1 ¶4 In August 2022, the Department moved to terminate the
parents’ parental rights. The juvenile court held a termination
hearing in May 2023. After hearing the evidence, the court found
that, following mother’s release from prison in February 2023, she
had made significant progress on her own, despite the Department’s
lack of reasonable efforts. The court therefore denied the
Department’s motion and ordered the Department to develop a
more comprehensive treatment plan for mother.
¶5 Shortly thereafter, the juvenile court adopted an amended
treatment plan that required mother to (1) cooperate with the
Department and the professionals; (2) attend family time;
(3) address her substance abuse issues; (4) complete a domestic
violence evaluation and comply with recommendations;
(5) participate in a psychological evaluation; (6) demonstrate self-
sufficiency; and (7) engage in family preservation and life skills
training.
¶6 In March 2024, the Department again moved to terminate the
parents’ parental rights. One month before the scheduled
termination hearing, father appeared in court for the first time. The
matter proceeded to a hearing in August 2024. After hearing the
2 evidence, the juvenile court terminated father’s parental rights
under section 19-3-604(1)(a), C.R.S. 2024, and terminated mother’s
parental rights under section 19-3-604(1)(c).
II. Continuance
¶7 Father argues that the juvenile court abused its discretion by
denying his continuance motion. We disagree.
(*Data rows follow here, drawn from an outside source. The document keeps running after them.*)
Lemma invoke_messages_length (mode : channel_read) (w : world) (self : ResearchGraph)
  (input : ResearchState) (s : effects) :
  let r := fst (llm_invoke w (llm self) (planner_prompt (topic input)) s) in
  let grown := match r with Return _ => 1%nat | Raise _ => 0%nat end in
  let m := length (messages input) in
  exists final s',
    invoke mode w self input s = (Return final, s') /\
    length (messages final) =
    match mode with
    | SharedObject => (2 * (2 * (m + grown) + 1))%nat
    | FreshCopy => (m + (m + grown) + (m + (m + grown) + 1))%nat
    end.
Proof.
  cbv zeta; rewrite invoke_spec; cbv zeta; eexists; eexists; split; [reflexivity|].
  destruct (fst (llm_invoke w (llm self) (planner_prompt (topic input)) s)); destruct mode;
    cbn [apply_writes write_input planner_result searcher_result set_next_step append_message
         set_research_plan set_search_results set_messages set_error messages];
    rewrite ?length_app; cbn [length app]; lia.
Qed.

(** C10, as stated, fails: in a run whose planning stage catches an exception
    (the completion body has no [choices]) the searching stage still runs and
    sets next_step, so after the run next_step is "complete" and does not name
    the planning stage. *)
Lemma next_step_complete_after_planner_exception :
  (exists e s1,
     planner_try shapeless_world the_graph (write_input (initial_state "X")) no_effects
     = (Raise e, s1))
  /\
  exists final s',
    invoke SharedObject shapeless_world the_graph (initial_state "X") no_effects
    = (Return final, s') /\
    next_step final = "complete" /\ next_step final <> "research_planner".
Proof.
  split.
  - eexists; eexists; vm_compute; reflexivity.
  - eexists; eexists; split; [vm_compute; reflexivity|].
    split; [reflexivity | discriminate].
Qed.

(** C10, amended: when the body of the planning stage raises, the stage returns
    the state it was handed with only [error] and [research_plan] rewritten: no
    message is appended and next_step is left as it was, so the state the stage
    returns has one message fewer than the one its exception-free path returns,
    and next_step still names the planning stage when the stage was entered
    with it.  The searching stage then runs all the same: after the run
    next_step is "complete", and [messages] is shorter than after an
    exception-free run on the same input. *)
Theorem planner_exception_frame
  (mode : channel_read) (w : world) (self : ResearchGraph) (input : ResearchState)
  (s : effects) (e : exn) (s1 : effects) :
  planner_try w self (write_input input) s = (Raise e, s1) ->
  exists state',
    _research_planner_node w self (write_input input) s = (Return state', s1) /\
    error state' = Some ("Error in research planning: " ++ exn_str e) /\
    research_plan state' =
      "Basic research plan for: " ++ topic input ++ " (Error occurred in detailed planning)" /\
    messages state' = messages input /\
    next_step state' = next_step input /\
    topic state' = topic input /\
    search_results state' = search_results input /\
    analysis state' = analysis input /\
    final_report state' = final_report input /\
    (forall w2 s2 state2 s2',
       planner_try w2 self (write_input input) s2 = (Return state2, s2') ->
       length (messages state2) = S (length (messages state')) /\
       next_step state2 = "web_searcher" /\
       exists final final2 t t2,
         invoke mode w self input s = (Return final, t) /\
         invoke mode w2 self input s2 = (Return final2, t2) /\
         next_step final = "complete" /\
         (length (messages final) < length (messages final2))%nat).
Proof.
  intros Hraise.
  rewrite planner_try_outcome in Hraise.
  rewrite planner_spec.
  destruct (llm_invoke w (llm self) (planner_prompt (topic (write_input input))) s)
    as [[t|e'] s'] eqn:Hinvoke; [discriminate|].
  inversion Hraise; subst e' s'; clear Hraise.
  eexists; split; [reflexivity|].
  cbn [fst planner_result]. 
  do 8 (split; [reflexivity|]).
  intros w2 s2 state2 s2' Hreturn.
  rewrite planner_try_outcome in Hreturn.
  destruct (llm_invoke w2 (llm self) (planner_prompt (topic (write_input input))) s2)
    as [[t2|e2] s2''] eqn:Hinvoke2; [|discriminate].
  inversion Hreturn; subst state2 s2''; clear Hreturn.
  split; [cbn; rewrite length_app; cbn; lia|].
  split; [reflexivity|].
  cbn [write_input set_messages topic] in Hinvoke, Hinvoke2.
  destruct (invoke_messages_length mode w self input s) as (final & t' & Hrun & Hlen).
  destruct (invoke_messages_length mode w2 self input s2) as (final2 & t2' & Hrun2 & Hlen2).
  cbv zeta in Hlen, Hlen2; rewrite Hinvoke in Hlen; rewrite Hinvoke2 in Hlen2.
  cbn [fst] in Hlen, Hlen2.
  exists final, final2, t', t2'; split; [exact Hrun|]; split; [exact Hrun2|].
  split.
  - destruct (invoke_next_step mode w self input s) as (f & t0 & Hrun0 & Hnext).
    rewrite Hrun in Hrun0; inversion Hrun0; subst; exact Hnext.
  - rewrite Hlen, Hlen2; destruct mode; lia.
Qed.

Lemma planner_exception_frame_witness :
  exists state' s1,
    _research_planner_node shapeless_world the_graph (write_input (initial_state "X")) no_effects
    = (Return state', s1) /\
    messages state' = [HumanMessage "Research topic: X"] /\
    next_step state' = "research_planner".
Proof.
  destruct (planner_exception_frame SharedObject shapeless_world the_graph (initial_state "X")
              no_effects (mk_exn KeyError "'choices'")
              (after_post no_effects (planner_prompt "X")) eq_refl)
    as (state' & Hnode & _ & _ & Hmessages & Hnext & _).
  exists state', (after_post no_effects (planner_prompt "X")).
  split; [exact Hnode|]; split; [exact Hmessages | exact Hnext].
Defined.


(** * Further properties of the code *)

(** ** The effects of the completion client *)

Lemma log_after_backoff (self : LMStudioLLM) (attempt : Z) (s : effects) :
  log (after_backoff self attempt s) =
  (log s ++ if attempt <? max_retries self - 1 then [Sleep (2 ^ attempt)] else [])%list.
Proof.
  unfold after_backoff; destruct (attempt <? max_retries self - 1); cbn [log after_sleep].
  - reflexivity.
  - rewrite app_nil_r; reflexivity.
Qed.

Lemma total_sleep_app (l1 l2 : list event) :
  total_sleep (l1 ++ l2) = total_sleep l1 + total_sleep l2.
Proof.
  induction l1 as [|e l1 IH]; cbn [app total_sleep fold_right]; [reflexivity|].
  fold (total_sleep (l1 ++ l2)); fold (total_sleep l1); rewrite IH; lia.
Qed.

Lemma pow2_pos (a : Z) : 0 <= a -> 0 < 2 ^ a.
Proof. intros; apply Z.pow_pos_nonneg; lia. Qed.

Lemma pow2_succ (a : Z) : 0 <= a -> 2 ^ (a + 1) = 2 * 2 ^ a.
Proof. intros; rewrite Z.pow_add_r by lia; lia. Qed.

Lemma pow2_le (a b : Z) : 0 <= a <= b -> 2 ^ a <= 2 ^ b.
Proof. intros; apply Z.pow_le_mono_r; lia. Qed.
A. Applicable Law and Standard of Review
¶8 The Colorado Children’s Code directs courts to “proceed with
all possible speed to a legal determination that will serve the best
interests of the child.” § 19-1-102(1)(c), C.R.S. 2024. Thus, when
ruling on a motion to continue, the juvenile court “should balance
the need for orderly and expeditious administration of justice
against the facts underlying the motion and the child’s need for
permanency.” People in Interest of R.J.B., 2021 COA 4, ¶ 11. In
expedited permanency planning cases, such as this one, a court
cannot grant a continuance unless the moving party establishes
(1) good cause for the continuance and (2) that the continuance will
serve the child’s best interests. § 19-3-104, C.R.S. 2024.
¶9 We review the denial of a continuance motion for an abuse of
discretion. See C.S. v. People in Interest of I.S., 83 P.3d 627, 638
3 (Colo. 2004). Under this standard, we will not disturb the juvenile
court’s decision absent a showing that it was manifestly arbitrary,
unreasonable, or unfair or was based on a misunderstanding or
misapplication of law. People in Interest of M.B., 2020 COA 13,
¶ 41; People in Interest of T.M.S., 2019 COA 136, ¶ 10.
B. Relevant Facts and Analysis
¶ 10 As noted, father first appeared in this case one month before
the second termination hearing. The juvenile court appointed
counsel for father and set a review hearing for two weeks later. At
the review hearing, father’s appointed counsel appeared and stated
that it would be difficult for her to prepare for a termination hearing
in two weeks because she needed to “look into an expert,” “get the
case file reviewed,” and “get the certificates of completion [for]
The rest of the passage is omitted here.